More-accurate wording: “At the June term of court, a warrant was issued against Thomas Hobby, on a charge of affray (specifically, public brawling) that had been made against him at the last term of court.”

Explanation:  An "affray" was the act that Hobby was said to have committed. A warrant  was the written order issued by the court.


More-accurate wording: “Sarah Jones was accused of trespass—a charge that covered a wide range of personal offenses—by a neighbor who sought $5 in damages. The court minutes do not tell us the exact nature of the offense Sarah committed."

Explanation:  In everyday language today, "trespass" is usually interpreted as going onto someone's property without permission and with undesired consequences. Historically, at law, it has had a far broader meaning. Black's Law Dictionary (4th ed., p. 1674) instructs us: "In its more limited and ordinary sense, it signifies an injury committed with violence, and this violence may be either actual or implied; ... Of actual violence, an assault and battery is an instance; of implied, a peaceable but wrongful entry upon a person's land."


More-accurate wording: "The quitrent roll of 1721 shows that John Jemison still held a freehold title to the land he had long occupied."

Explanation:  As Black's also explains (p. 1417), quitrent was "a rent paid by the tenant of the freehold, by which he goes quit and free,—that is, discharged from any other rent."

As researchers, what ever would we do without a legal dictionary such as Black1 or Bouvier.2


No. We're not citing any for the original test questions. The point is not to play gotcha, but to learn from the lessons these confusions offer. For the answers, we reference

    1. Henry Campbell Black, Black's Law Dictionary: Definitions of the Terms and Phrases of American and English Jurisprudence, Ancient and Modern, with Guide to Pronounciation (St. Paul, Minn.: West Publishing Co., numerous editions since 1891).

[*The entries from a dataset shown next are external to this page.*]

Lemma well_formed_encodes (s : jsstring) :
  well_formed s -> encodeURIComponent s <> None.
Proof.
  induction 1 as [|c s L T W IH|c d s L T W IH]; simpl.
  - discriminate.
  - rewrite L, T.
    destruct (unreserved c); destruct (encodeURIComponent s);
      simpl; congruence.
  - destruct (unreserved c) eqn:U.
    + apply unreserved_no_surrogate in U. destruct U; congruence.
    + assert (Tc : is_trail c = false).
      { unfold is_lead in L. unfold is_trail.
        apply andb_true_iff in L. rewrite !N.leb_le in L.
        apply andb_false_iff. left. apply N.leb_gt. lia. }
      rewrite Tc, L, T. destruct (encodeURIComponent s); simpl; congruence.
Qed.

Lemma encodes_well_formed_aux (n : nat) :
  forall s, (List.length s <= n)%nat ->
            encodeURIComponent s <> None -> well_formed s.
Proof.
  induction n as [|n IH]; intros s L E.
  - destruct s; [constructor | simpl in L; lia].
  - destruct s as [|c rest]; [constructor|]. simpl in E, L.
    destruct (unreserved c) eqn:U.
    + destruct (unreserved_no_surrogate c U) as [Lc Tc].
      apply wf_unit; auto. apply IH; [lia|].
      destruct (encodeURIComponent rest); [discriminate | exact E].
    + destruct (is_trail c) eqn:T; [congruence|].
      destruct (is_lead c) eqn:Ld.
      * destruct rest as [|d rest']; [congruence|].
        destruct (is_trail d) eqn:Td; [|congruence].
        apply wf_pair; auto. apply IH; [simpl in L; lia|].
        destruct (encodeURIComponent rest'); [discriminate | exact E].
      * apply wf_unit; auto. apply IH; [lia|].
        destruct (encodeURIComponent rest); [discriminate | exact E].
Qed.

(** X6.  [encodeURIComponent] throws exactly on the strings that are
    not well-formed UTF-16, those with a surrogate code unit outside a
    pair. *)
Theorem encodeURIComponent_throws_iff (s : jsstring) :
  encodeURIComponent s = None <-> ~ well_formed s.
Proof.
  split.
  - intros E W. exact (well_formed_encodes s W E).
  - intros N0. destruct (encodeURIComponent s) eqn:E; [|reflexivity].
    exfalso. apply N0. apply (encodes_well_formed_aux (List.length s) s);
      [apply Nat.le_refl | congruence].
Qed.

End UriFacts.

Lemma encodeURIComponent_alphabet_witness :
  encodeURIComponent (js "AC/DC & Tom?" ++ [233; 55357; 56832]%N)
  = Some (js "AC%2FDC%20%26%20Tom%3F%C3%A9%F0%9F%98%80")
  /\ forall x, In x (js "AC%2FDC%20%26%20Tom%3F%C3%A9%F0%9F%98%80") ->
               unreserved x = true \/ x = 37%N.
Proof.
  split; [vm_compute; reflexivity|].
  apply (encodeURIComponent_alphabet (js "AC/DC & Tom?" ++ [233; 55357; 56832]%N)).
  - intros c I. vm_compute in I.
    repeat (destruct I as [<- | I]; [reflexivity|]). destruct I.
  - vm_compute. reflexivity.
Defined.

(* ================================================================== *)
(** ** More on the resilient fetch *)
(* ================================================================== *)

Section RetryFacts.

Variable net : trace -> jsstring -> http_reply.
Variable JSON_parse : jsstring -> option data.

(** The delays of [k] failed attempts that follow attempt [i]. *)
Lemma delays_step (delay i : Z) (k : nat) :
  List.map (fun j => (delay * (i + 1 + Z.of_nat j))%Z) (rev (seq 1 k))
  ++ [(delay * (i + 1))%Z]
  = List.map (fun j => (delay * (i + Z.of_nat j))%Z) (rev (seq 1 (S k))).
Proof.
  change (seq 1 (S k)) with (1%nat :: seq 2 k).
  rewrite <- (seq_shift k 1). simpl rev. rewrite map_app. simpl List.map.
  rewrite <- map_rev, map_map. f_equal.
  apply map_ext. intros j. f_equal. lia.
Qed.

Lemma retry_loop_S (url : jsstring) (retries delay : Z) (fuel : nat) (i : Z) :
  retry_loop net JSON_parse url retries delay (S fuel) i
  = try_catch (attempt net JSON_parse url)
      (fun error =>
         if (i =? retries)%Z then throw error
         else bind (emit (EvSleep (delay * (i + 1))))
                (fun _ => retry_loop net JSON_parse url retries delay fuel
                            (i + 1)%Z)).
Proof. reflexivity. Qed.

    2. John Bouvier, A Law Dictionary, Adapted to the Constitution and Laws of the United States of America and of the Several States of the American Union (numerous editions and various publishers since 1839); rev. 6th ed. (1856) digitized at The Constitution Society (



yhoitink's picture
A few thoughts from a non

A few thoughts from a non-native speaker:

  1. If you're the one who lend money for the mortgage, I don't think transferring that mortgage to someone else would be called a sale but rather a cession. If the deed says 'sold' I would think that the mortgaged land was sold, not the mortgage itself.
  2. I know the word affray as the brawl itself. You wouldn't have an affray issued against you, but would be charged with affray.
  3. Trespassing just means you're on somebody else's property without permission and doesn't mean that you damaged any property. I think that would have been a separate charge. The $5 was probably just a fine/compensation for the inconvenience rather than costs of any damages.
  4. From my own research into serfs (some of my ancestors were serfs until 1795!), I know a quit-rent as an annual rent in money that came in the place of a feudal duty that had to be performed in person, like feeding the lord's pigs, supplying wood for the lord's kitchen, de-icing the castle moat or working the lord's land. The fact that somebody paid a quit-rent would say nothing about his age, just that he was occupying that farm.